Coram's Foundling HOSPITAL
Thomas Coram, a retired sea captain, was moved by the plight of screaming babies left abandoned and exposed to the elements as he walked through Southwark towards the City every morning. He established the Foundling Hospital in 1739 at its first site in Hatton Garden 'for the education and maintenance of exposed and deserted young children'. A new hospital was built at Lamb's Conduit Fields in Bloomsbury in 1752. In 1935 the Foundling Hospital moved to Berkhamsted in Hertfordshire as the air was fresher than in smoky and built-up London. The Hospital closed in the 1950's as the care of children moved away from large institutions and towards adoption and foster care.
Below: The Foundling Hospital at its Lambs Conduit site in the 1750's
The Foundling Hospital took in its first admissions in 1741 at a site in Hatton Garden. There was a policy of accepting every child and the Hospital soon became overwhelmed. The private funding it received from wealthy aristocratic and royal patrons was insufficient, and funding was provided by the government in 1760. The Hospital was receiving 4000 babies a year by the 1750's, and a larger Hospital needed to be built at Lamb's Conduit Fields,
to the north of Holborn. It featured two separate wings, one for boys, and the other for girls, plus a large chapel. A petition system was then introduced, and babies had to be under 12-months-old, healthy, and their mothers of good character.

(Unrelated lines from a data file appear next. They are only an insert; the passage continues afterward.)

Lemma demand_byte_seg m data h base x : seg_vaddr h base <= x -> demand_byte m data h base x = seg_byte m data h base x.
Proof. intros Hx. unfold demand_byte, seg_byte. by replace (seg_vaddr h base <=? x) with true by lia. Qed.

Lemma demand_byte_spec m data size base h page o : seg_ok data size base h -> page mod 4096 = 0 -> seg_start h base <= page -> 0 <= o < 4096 ->
  page + o < 2 ^ 47 -> (forall a, 0 <= m a < 256) ->
  (elf_page m (elf_vma data h base) page (o / 8) / 256 ^ (o mod 8)) mod 256 = demand_byte m data h base (page + o).
Proof.
  intros Ho Hp Hs Hoo Hu Hm. destruct (seg_geometry _ _ _ _ Ho) as (_ & A & B & C & _ & E & F & _). destruct Ho as [[D1 D2] (F1 & F2 & F3) G].
  unfold elf_page. rewrite le_word_byte; [|intros k; case_if; [apply Hm|lia]|lia]. unfold elf_vma, demand_byte, PAGE_SIZE. cbn.
  rewrite (u64_small (page - _)), (u64_small (p_filesz h + _)), (u64_small (data + _ - _)) by lia.
  repeat match goal with |- context [?a <=? ?b] => destruct (Z.leb_spec a b) | |- context [?a <? ?b] => destruct (Z.ltb_spec a b) end; cbn [andb]; try lia; try reflexivity. f_equal. lia.
Qed.

Lemma elf_vma_private data size base h : seg_ok data size base h ->
  has (v_flags (elf_vma data h base)) MAP_SHARED && (v_type (elf_vma data h base) =? VMA_ANON) = false /\
  v_type (elf_vma data h base) = VMA_ELF /\ v_elf_data (elf_vma data h base) <> 0 /\
  has (v_prot (elf_vma data h base)) PROT_WRITE = has (p_flags h) PF_W.
Proof.
  intros Ho. destruct (seg_geometry _ _ _ _ Ho) as (_ & _ & B & C & _). destruct Ho as [[D1 D2] (F1 & F2 & F3) _]. split_and!; [done|done| |].
  - cbn. rewrite u64_small by lia. lia.
  - cbn. unfold seg_prot. destruct (has (p_flags h) PF_R), (has (p_flags h) PF_W), (has (p_flags h) PF_X); done.
Qed.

Accepted babies were taken to the chapel, baptised and then given a new name chosen by the Foundling Hospital. They were then sent to be nursed in the countryside until they were 5 years-old, when they were returned to the Hospital. The Foundlings were then given a basic education and trained for either domestic service for the girls, or an apprenticeship for the boys. They then left at the age of 14 where they served their apprenticeships until they were 21, when the Foundling Hospital relinquished their guardianship.
Below: The brown Yorkshire serge girls' Foundling uniform
In the 1920's, it was decided to relocate the Foundling Hospital into the countryside, and a site in Berkhamsted in Hertfordshire was selected. The children were first located in a former convent until the new building was completed in 1935. The Bloomsbury site was purchased by a property developer who eventually demolished most of the 1750's buildings, leaving only the front reception block and the covered and colonnaded walkways either side of the main buildings.
In the 1950's, British law was moving away from children being kept in large institutions and more in favour of foster care or smaller children's homes. Coram's Foundling Hospital closed and the Berkhamsted site was used as a school. Coram's became a registered charity supporting children and families, and was renamed the Thomas Coram Foundation for Children. They later bought back the Lamb's Conduit Fields site and then established a children's playground together with the adjacent Foundling Museum.